(** The loop on a cursor that yields [chain]: one Next per block, and the
    variable ends as the last configuration of the chain, or unchanged
    when the chain has none. *)
Lemma loop_yields rl it chain :
  yields rl it chain →
  ∀ fuel lastConfigTx, (length chain < fuel)%nat →
  retrieveConfiguration_loop P fuel rl it lastConfigTx
  = (replicate (length chain) (EvNext Status_SUCCESS),
     Done (match lastConfiguration P chain with
           | Some c => Some c
           | None => lastConfigTx
           end)).
Proof.
  induction 1 as [it Hr | it it' b chain Hr Hn _ IH]; intros fuel lastConfigTx Hf.
  - destruct fuel as [|fuel]; [simpl in Hf; lia|].
    by rewrite loop_not_ready.
  - destruct fuel as [|fuel]; [simpl in Hf; lia|].
    rewrite (loop_block _ _ _ _ _ _ Hr Hn), emit_bind.
    rewrite IH by (simpl in Hf; lia). simpl.
    by rewrite last_omap_cons.
Qed.

Lemma retrieveConfiguration_yields rl chain fuel :
  yields rl (Iterator rl SeekInfo_OLDEST 0) chain →
  (length chain < fuel)%nat →
  retrieveConfiguration P fuel rl
  = (EvIterator SeekInfo_OLDEST 0 :: replicate (length chain) (EvNext Status_SUCCESS),
     Done (lastConfiguration P chain)).
Proof.
  intros Hy Hf. unfold retrieveConfiguration.
  rewrite emit_bind, (loop_yields _ _ _ Hy) by done. simpl.
  by destruct (lastConfiguration P chain).
Qed.
(** * plugin-twitter: session lifecycle manager

    A shallow embedding of [packages/plugin-twitter/src/index.ts]:
    the [TwitterClient] bundle, the [TwitterClientManager] registry
    ([createClient], [getClient], [stopClient], [stopAllClients],
    [getClientKey]) and the plugin boundary [TwitterClientInterface.start].

    JavaScript values are a small tagged union, the registry's [Map] is an
    association list in insertion order, and the effects of the code
    (logging, calls into the collaborators, mutation of the registry and of
    the runtime's settings) are threaded through a state-and-exception
    monad over a [World]. *)

From stdpp Require Import base option list strings gmap.

Open Scope string_scope.

(** ** JavaScript values *)

Module Js.

(** The values that settings, secrets and credentials range over. Numbers
    are kept integral; that is all the truthiness test looks at. *)
Inductive val : Type :=
| Undefined
| Null
| Bool (b : bool)
| Num (n : Z)
| Str (s : string).

#[global] Instance val_eq_dec : EqDecision val.
Proof. solve_decision. Defined.

(** ToBoolean. *)
Definition truthy (v : val) : bool :=
  match v with
  | Undefined | Null => false
  | Bool b => b
  | Num n => negb (n =? 0)%Z
  | Str s => negb (String.eqb s "")
  end.

(** [a || b]. *)
Definition or (a b : val) : val := if truthy a then a else b.

(** [a && b]. *)
Definition and (a b : val) : val := if truthy a then b else a.

(** [a === b] on these values. *)
Definition strict_eq (a b : val) : bool := bool_decide (a = b).

(** [v !== undefined]. *)
Definition defined (v : val) : bool := negb (strict_eq v Undefined).

(** [o?.k] for an object that may itself be undefined. *)
Definition opt_get (o : option (gmap string val)) (k : string) : val :=
  match o with
  | None => Undefined
  | Some m => default Undefined (m !! k)
  end.

(** [o.k] on an object. *)
Definition get (m : gmap string val) (k : string) : val :=
  default Undefined (m !! k).

End Js.

Infix "|||" := Js.or (at level 50, left associativity).
Infix "&&&" := Js.and (at level 40, left associativity).

(** ** The host runtime *)

(** [runtime.character]: the two nested mappings the plugin reads. *)
Record Character : Type := {
  settings : option (gmap string Js.val);
  secrets : option (gmap string Js.val);
}.

(** What the plugin consumes from [@elizaos/core]. The implementations live
    outside this package, so they are an interface here: [S] is whatever
    state the runtime object keeps behind [getSetting]/[setSetting]. *)
Class Host (S : Type) : Type := {
  getSetting : S → string → Js.val;
  setSetting : S → string → Js.val → bool → S;
  character : S → Character;
  stringToUuid : string → string;
}.

(** ** Registry keys *)

Definition UUID : Type := string.

(** [getClientKey]: the template literal [`${clientId}-${agentId}`]. *)
Definition getClientKey (clientId : string) (agentId : UUID) : string :=
  clientId +:+ "-" +:+ agentId.

(** ** Sessions and their collaborators *)

(** The sub-controllers are external collaborators; all the manager ever
    does with them is construct them and call [init] on the base client.
    Each is represented by the handle it was bound to. *)
Record ClientBase : Type := { base_owner : nat }.
Record TwitterPostClient : Type := { post_base : ClientBase }.
Record TwitterInteractionClient : Type := { interaction_base : ClientBase }.
Record TwitterSpaceClient : Type := { space_base : ClientBase }.

(** [class TwitterClient]. [oid] is the identity of the object: two
    references denote the same instance exactly when their [oid]s agree. *)
Record TwitterClient : Type := {
  oid : nat;
  name : string;
  client : ClientBase;
  post : TwitterPostClient;
  interaction : TwitterInteractionClient;
  space : option TwitterSpaceClient;
}.

#[global] Instance ClientBase_eq_dec : EqDecision ClientBase.
Proof. solve_decision. Defined.
#[global] Instance TwitterPostClient_eq_dec : EqDecision TwitterPostClient.
Proof. solve_decision. Defined.
#[global] Instance TwitterInteractionClient_eq_dec : EqDecision TwitterInteractionClient.
Proof. solve_decision. Defined.
#[global] Instance TwitterSpaceClient_eq_dec : EqDecision TwitterSpaceClient.
Proof. solve_decision. Defined.
#[global] Instance TwitterClient_eq_dec : EqDecision TwitterClient.
Proof. solve_decision. Defined.

(** ** Effects *)

(** A thrown value. *)
Definition Error : Type := string.

Inductive Level : Type := Info | Warn | Err.

Inductive Collaborator : Type := Base | Post | Interaction | Space.

(** What the code does to the outside, in the order it does it. *)
Inductive Event : Type :=
| EvConsole (msg : string)
| EvLog (lvl : Level) (msg : string) (err : option Error)
| EvSetSetting (key : string) (v : Js.val) (secret : bool)
| EvConstruct (o : nat)
| EvNew (k : Collaborator) (o : nat)
| EvInit (o : nat)
| EvStop (o : nat).

#[global] Instance Level_eq_dec : EqDecision Level.
Proof. solve_decision. Defined.
#[global] Instance Collaborator_eq_dec : EqDecision Collaborator.
Proof. solve_decision. Defined.
#[global] Instance Event_eq_dec : EqDecision Event.
Proof. solve_decision. Defined.

(** How the collaborators behave: whether a constructor throws, whether the
    promise of [init] rejects, whether a session's [stop] throws. [None] is
    success. Constructors and [init] are indexed by the session under
    construction, so a retry may fare differently. *)
Record Collab : Type := {
  new_outcome : Collaborator → nat → option Error;
  init_outcome : nat → option Error;
  stop_outcome : nat → option Error;
}.

(** The mutable state the code runs against. [clients] is the [Map] of the
    manager, entries in insertion order; [instance] tells whether the static
    singleton has been created; [next_oid] allocates object identities. *)
Record World (S : Type) : Type := mkWorld {
  agentId : UUID;
  rt : S;
  instance : bool;
  clients : list (string * TwitterClient);
  next_oid : nat;
  trace : list Event;
}.
Arguments mkWorld {S}.
Arguments agentId {S}.
Arguments rt {S}.
Arguments instance {S}.
Arguments clients {S}.
Arguments next_oid {S}.
Arguments trace {S}.

Inductive Result (A : Type) : Type :=
| Returned (a : A)
| Threw (e : Error).
Arguments Returned {A}.
Arguments Threw {A}.

(** Computations that read and write the world and may throw. *)
Definition M (S A : Type) : Type := World S → Result A * World S.

#[global] Instance M_ret {S} : MRet (M S) := λ A a w, (Returned a, w).
#[global] Instance M_bind {S} : MBind (M S) := λ A B k m w,
  match m w with
  | (Returned a, w') => k a w'
  | (Threw e, w') => (Threw e, w')
  end.

Definition throw {S A} (e : Error) : M S A := λ w, (Threw e, w).

(** [try { m } catch (error) { h error }]. *)
Definition try_catch {S A} (m : M S A) (h : Error → M S A) : M S A := λ w,
  match m w with
  | (Returned a, w') => (Returned a, w')
  | (Threw e, w') => h e w'
  end.

(** ** The [Map] of the manager *)

Module JsMap.
Section JsMap.
Context {V : Type}.

Fixpoint get (m : list (string * V)) (k : string) : option V :=
  match m with
  | [] => None
  | (k', v) :: m => if decide (k' = k) then Some v else get m k
  end.

(** [set] overwrites in place or appends. *)
Fixpoint set (m : list (string * V)) (k : string) (v : V) : list (string * V) :=
  match m with
  | [] => [(k, v)]
  | (k', v') :: m => if decide (k' = k) then (k, v) :: m else (k', v') :: set m k v
  end.

Definition delete (m : list (string * V)) (k : string) : list (string * V) :=
  filter (λ e, e.1 ≠ k) m.

Definition keys (m : list (string * V)) : list string := m.*1.

(** Keys of a [Map] are unique. *)
Definition wf (m : list (string * V)) : Prop := NoDup (keys m).
End JsMap.
End JsMap.

(** ** Primitive actions *)

Section Actions.
Context {S : Type} `{!Host S}.

Definition emit (e : Event) : M S unit := λ w,
  (Returned (),
   mkWorld (agentId w) (rt w) (instance w) (clients w) (next_oid w) (trace w ++ [e])).

Definition console_log (msg : string) : M S unit := emit (EvConsole msg).
Definition logger_info (msg : string) : M S unit := emit (EvLog Info msg None).
Definition logger_warn (msg : string) : M S unit := emit (EvLog Warn msg None).
Definition logger_error (msg : string) (error : Error) : M S unit :=
  emit (EvLog Err msg (Some error)).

> Activity
Working through the records above, copy each line in which "Event" is found.

> Solution for this task
Inductive Event : Type :=
#[global] Instance Event_eq_dec : EqDecision Event.
  trace : list Event;
Definition emit (e : Event) : M S unit := λ w,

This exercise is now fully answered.